## Dataset entries
—————

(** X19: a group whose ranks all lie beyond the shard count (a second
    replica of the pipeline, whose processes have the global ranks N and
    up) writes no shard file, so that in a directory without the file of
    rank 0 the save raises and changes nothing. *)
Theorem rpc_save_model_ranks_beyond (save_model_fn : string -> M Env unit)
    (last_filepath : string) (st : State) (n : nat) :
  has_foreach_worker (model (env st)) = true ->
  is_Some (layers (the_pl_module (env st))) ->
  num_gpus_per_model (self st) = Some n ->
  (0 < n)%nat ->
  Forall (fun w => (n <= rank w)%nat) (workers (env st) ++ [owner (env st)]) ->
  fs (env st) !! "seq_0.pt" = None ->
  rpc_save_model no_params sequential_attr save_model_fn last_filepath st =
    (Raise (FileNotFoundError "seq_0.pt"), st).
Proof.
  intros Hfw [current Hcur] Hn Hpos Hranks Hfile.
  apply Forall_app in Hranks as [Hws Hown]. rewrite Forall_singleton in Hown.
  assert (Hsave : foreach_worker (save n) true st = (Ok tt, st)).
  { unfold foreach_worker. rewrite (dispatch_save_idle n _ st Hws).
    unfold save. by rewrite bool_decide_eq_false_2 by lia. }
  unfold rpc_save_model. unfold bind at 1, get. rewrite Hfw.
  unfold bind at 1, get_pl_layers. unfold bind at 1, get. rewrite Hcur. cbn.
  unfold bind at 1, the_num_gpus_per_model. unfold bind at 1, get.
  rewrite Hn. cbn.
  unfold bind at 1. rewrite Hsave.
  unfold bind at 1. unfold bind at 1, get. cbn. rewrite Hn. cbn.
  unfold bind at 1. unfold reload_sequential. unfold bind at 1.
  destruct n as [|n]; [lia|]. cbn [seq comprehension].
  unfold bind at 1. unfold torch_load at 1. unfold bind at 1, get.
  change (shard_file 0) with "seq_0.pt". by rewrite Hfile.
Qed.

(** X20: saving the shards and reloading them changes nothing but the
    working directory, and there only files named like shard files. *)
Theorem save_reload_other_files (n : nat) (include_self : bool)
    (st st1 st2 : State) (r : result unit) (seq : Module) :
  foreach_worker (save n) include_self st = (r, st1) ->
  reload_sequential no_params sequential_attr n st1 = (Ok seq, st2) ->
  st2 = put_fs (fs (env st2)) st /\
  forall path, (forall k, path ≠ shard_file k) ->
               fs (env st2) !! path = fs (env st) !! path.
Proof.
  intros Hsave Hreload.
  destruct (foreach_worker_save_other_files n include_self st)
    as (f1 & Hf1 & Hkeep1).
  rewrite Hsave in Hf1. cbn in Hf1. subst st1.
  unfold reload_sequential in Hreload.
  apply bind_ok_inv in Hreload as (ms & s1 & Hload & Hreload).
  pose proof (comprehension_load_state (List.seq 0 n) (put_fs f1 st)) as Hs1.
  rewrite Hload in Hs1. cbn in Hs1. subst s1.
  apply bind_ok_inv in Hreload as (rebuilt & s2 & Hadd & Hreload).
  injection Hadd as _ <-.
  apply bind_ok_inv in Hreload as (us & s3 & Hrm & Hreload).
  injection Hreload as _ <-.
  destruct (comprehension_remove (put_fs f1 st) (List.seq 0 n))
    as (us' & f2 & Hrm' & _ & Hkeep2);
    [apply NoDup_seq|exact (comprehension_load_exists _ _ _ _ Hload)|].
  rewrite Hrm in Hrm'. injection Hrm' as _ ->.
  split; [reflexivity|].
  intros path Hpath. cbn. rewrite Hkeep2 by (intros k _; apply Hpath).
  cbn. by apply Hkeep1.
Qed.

—————

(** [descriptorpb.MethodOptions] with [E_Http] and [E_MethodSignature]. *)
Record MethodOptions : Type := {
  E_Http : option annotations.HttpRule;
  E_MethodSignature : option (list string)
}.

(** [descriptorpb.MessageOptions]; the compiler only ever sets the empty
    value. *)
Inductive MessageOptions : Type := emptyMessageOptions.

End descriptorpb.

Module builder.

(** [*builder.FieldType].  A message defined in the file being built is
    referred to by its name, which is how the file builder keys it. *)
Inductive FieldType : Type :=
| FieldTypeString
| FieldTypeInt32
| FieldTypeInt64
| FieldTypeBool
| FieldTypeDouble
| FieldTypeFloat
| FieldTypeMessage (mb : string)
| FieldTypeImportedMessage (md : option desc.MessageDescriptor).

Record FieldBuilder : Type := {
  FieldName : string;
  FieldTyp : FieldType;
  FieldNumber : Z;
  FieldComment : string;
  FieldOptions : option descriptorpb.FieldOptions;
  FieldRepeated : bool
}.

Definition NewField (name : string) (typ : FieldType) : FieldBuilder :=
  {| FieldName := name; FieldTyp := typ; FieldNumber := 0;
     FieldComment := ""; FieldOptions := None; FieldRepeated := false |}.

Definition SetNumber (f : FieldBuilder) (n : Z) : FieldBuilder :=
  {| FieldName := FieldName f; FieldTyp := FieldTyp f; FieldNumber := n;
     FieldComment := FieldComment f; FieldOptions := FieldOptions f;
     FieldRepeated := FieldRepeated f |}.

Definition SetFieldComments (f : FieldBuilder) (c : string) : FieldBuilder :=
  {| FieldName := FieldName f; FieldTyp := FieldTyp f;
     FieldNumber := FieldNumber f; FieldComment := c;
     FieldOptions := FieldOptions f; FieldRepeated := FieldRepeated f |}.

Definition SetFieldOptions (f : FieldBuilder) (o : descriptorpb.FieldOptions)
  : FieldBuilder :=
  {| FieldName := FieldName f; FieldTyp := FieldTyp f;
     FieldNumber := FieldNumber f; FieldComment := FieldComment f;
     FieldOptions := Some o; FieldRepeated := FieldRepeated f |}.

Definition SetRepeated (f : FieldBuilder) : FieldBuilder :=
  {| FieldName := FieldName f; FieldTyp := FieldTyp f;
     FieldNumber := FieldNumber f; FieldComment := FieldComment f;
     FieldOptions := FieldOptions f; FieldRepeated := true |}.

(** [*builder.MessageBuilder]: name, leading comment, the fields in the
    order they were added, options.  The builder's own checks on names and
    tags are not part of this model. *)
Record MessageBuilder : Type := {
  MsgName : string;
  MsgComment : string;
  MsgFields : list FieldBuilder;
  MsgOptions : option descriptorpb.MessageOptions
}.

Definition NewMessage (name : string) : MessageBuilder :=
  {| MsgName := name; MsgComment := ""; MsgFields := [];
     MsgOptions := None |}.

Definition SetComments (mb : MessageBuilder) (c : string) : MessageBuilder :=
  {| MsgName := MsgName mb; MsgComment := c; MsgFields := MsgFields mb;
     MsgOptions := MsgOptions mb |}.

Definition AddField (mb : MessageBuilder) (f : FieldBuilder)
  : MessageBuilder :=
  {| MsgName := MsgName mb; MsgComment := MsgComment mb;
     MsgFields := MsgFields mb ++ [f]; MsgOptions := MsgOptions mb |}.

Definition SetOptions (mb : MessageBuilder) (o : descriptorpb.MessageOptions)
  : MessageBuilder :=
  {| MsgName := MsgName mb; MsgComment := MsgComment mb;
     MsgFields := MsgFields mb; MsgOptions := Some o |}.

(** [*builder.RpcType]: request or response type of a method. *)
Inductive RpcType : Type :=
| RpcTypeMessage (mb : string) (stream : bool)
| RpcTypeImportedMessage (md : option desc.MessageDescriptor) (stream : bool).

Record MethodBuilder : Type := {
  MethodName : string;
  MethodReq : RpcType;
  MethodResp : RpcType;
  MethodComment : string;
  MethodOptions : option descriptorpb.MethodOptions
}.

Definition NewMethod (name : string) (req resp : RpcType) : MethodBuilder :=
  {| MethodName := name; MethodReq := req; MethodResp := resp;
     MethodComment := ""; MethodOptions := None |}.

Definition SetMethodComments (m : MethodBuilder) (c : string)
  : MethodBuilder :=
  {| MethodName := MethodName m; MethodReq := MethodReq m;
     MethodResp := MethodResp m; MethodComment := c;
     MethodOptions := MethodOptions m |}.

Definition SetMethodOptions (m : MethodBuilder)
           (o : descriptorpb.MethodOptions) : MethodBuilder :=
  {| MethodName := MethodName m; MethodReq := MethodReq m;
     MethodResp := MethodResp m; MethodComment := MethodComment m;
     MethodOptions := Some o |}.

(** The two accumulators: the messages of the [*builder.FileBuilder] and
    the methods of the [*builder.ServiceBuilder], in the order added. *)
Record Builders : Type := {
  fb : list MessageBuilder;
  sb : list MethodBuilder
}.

—————

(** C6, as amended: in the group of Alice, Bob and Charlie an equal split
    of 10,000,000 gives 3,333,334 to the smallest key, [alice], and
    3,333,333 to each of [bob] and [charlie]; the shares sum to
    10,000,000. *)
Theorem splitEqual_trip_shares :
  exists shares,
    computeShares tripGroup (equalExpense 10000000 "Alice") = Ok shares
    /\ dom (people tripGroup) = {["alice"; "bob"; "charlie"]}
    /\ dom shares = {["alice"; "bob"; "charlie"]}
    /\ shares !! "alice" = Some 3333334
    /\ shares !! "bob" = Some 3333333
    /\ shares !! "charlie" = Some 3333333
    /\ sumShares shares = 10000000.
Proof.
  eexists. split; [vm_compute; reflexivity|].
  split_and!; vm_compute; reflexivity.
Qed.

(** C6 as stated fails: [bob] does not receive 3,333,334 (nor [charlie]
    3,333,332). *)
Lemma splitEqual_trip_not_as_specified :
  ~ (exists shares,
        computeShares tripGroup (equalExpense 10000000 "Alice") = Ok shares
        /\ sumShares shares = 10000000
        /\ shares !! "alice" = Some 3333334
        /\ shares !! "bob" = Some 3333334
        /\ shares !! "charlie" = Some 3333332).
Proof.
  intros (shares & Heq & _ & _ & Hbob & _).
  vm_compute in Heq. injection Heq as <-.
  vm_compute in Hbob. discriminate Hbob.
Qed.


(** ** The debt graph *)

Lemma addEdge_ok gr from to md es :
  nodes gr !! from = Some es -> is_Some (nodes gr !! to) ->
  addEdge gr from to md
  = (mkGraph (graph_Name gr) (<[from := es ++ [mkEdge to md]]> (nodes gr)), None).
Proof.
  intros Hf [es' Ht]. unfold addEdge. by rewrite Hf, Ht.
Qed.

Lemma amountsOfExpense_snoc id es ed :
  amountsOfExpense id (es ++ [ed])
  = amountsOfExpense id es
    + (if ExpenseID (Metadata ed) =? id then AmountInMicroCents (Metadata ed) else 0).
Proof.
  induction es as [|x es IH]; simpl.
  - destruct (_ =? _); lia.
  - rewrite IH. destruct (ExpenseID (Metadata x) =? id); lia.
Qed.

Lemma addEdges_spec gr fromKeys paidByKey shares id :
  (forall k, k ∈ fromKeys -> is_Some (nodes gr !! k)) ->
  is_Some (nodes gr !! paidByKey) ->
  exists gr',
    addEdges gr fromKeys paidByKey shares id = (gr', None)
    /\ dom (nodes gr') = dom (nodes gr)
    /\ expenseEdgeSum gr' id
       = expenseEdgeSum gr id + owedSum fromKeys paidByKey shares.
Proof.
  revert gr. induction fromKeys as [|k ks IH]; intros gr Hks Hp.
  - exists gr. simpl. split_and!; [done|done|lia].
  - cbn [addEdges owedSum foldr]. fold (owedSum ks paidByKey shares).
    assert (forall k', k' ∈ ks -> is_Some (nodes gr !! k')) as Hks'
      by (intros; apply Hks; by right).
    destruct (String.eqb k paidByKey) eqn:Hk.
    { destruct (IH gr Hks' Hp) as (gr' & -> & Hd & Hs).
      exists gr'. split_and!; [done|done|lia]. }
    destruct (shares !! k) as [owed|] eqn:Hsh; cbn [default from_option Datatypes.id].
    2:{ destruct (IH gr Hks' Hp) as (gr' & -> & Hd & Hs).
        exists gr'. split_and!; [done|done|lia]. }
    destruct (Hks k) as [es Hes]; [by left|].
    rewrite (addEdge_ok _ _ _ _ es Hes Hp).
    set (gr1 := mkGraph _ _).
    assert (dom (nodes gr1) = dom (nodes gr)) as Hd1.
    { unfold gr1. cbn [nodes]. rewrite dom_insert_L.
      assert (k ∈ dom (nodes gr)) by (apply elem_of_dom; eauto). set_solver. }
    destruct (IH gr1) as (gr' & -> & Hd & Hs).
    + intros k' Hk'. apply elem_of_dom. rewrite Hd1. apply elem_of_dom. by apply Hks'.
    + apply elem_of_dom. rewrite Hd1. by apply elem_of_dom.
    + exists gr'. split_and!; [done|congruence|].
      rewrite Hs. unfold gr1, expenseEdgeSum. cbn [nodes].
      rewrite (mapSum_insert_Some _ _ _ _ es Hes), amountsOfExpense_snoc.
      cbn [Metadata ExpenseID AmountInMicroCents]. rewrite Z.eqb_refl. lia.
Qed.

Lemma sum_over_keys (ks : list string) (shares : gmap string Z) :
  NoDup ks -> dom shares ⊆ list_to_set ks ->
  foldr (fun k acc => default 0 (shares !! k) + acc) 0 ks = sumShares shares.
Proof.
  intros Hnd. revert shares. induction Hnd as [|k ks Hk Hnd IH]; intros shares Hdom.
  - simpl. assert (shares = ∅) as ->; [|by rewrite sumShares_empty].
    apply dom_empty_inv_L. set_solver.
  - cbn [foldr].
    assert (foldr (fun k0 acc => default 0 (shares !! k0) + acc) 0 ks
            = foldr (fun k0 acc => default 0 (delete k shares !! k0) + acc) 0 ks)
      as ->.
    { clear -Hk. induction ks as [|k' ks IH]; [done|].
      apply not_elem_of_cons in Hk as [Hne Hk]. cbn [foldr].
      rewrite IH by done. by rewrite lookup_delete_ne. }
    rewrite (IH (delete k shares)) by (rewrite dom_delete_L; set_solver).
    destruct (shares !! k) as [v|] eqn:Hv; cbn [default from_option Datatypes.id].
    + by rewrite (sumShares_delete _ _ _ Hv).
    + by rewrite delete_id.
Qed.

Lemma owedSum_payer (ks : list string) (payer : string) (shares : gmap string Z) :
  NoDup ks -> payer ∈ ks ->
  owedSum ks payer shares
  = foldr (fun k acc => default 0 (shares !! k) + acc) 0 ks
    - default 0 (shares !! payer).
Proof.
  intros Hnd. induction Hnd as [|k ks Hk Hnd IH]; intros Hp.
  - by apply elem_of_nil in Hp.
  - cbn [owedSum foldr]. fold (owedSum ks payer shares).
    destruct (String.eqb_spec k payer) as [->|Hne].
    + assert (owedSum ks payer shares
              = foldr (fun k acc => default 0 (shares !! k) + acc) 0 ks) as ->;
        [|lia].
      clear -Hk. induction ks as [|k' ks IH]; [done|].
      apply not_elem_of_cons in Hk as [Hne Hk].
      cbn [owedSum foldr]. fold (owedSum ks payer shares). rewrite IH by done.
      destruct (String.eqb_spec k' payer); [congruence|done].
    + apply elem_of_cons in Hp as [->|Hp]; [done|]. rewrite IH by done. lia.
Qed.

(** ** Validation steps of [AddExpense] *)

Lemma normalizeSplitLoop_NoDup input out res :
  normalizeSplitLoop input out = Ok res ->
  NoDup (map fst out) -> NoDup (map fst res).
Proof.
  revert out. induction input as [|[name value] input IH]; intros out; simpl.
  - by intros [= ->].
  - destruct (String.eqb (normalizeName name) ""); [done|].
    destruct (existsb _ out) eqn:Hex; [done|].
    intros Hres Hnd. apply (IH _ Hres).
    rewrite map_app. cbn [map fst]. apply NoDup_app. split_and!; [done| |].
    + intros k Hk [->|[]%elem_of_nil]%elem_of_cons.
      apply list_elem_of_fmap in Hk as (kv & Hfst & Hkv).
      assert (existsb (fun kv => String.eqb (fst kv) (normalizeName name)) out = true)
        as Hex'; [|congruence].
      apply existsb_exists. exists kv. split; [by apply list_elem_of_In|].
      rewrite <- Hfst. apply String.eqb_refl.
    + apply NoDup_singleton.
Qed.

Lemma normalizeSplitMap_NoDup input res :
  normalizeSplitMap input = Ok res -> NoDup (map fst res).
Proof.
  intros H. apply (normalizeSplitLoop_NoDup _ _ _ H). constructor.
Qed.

—————

## Try it
Looking at the data above, return every line from the one with "unfold rpc_save_model. unfold" down to the one with "destruct n as", exactly and inclusively.

## Task solution
  unfold rpc_save_model. unfold bind at 1, get. rewrite Hfw.
  unfold bind at 1, get_pl_layers. unfold bind at 1, get. rewrite Hcur. cbn.
  unfold bind at 1, the_num_gpus_per_model. unfold bind at 1, get.
  rewrite Hn. cbn.
  unfold bind at 1. rewrite Hsave.
  unfold bind at 1. unfold bind at 1, get. cbn. rewrite Hn. cbn.
  unfold bind at 1. unfold reload_sequential. unfold bind at 1.
  destruct n as [|n]; [lia|]. cbn [seq comprehension].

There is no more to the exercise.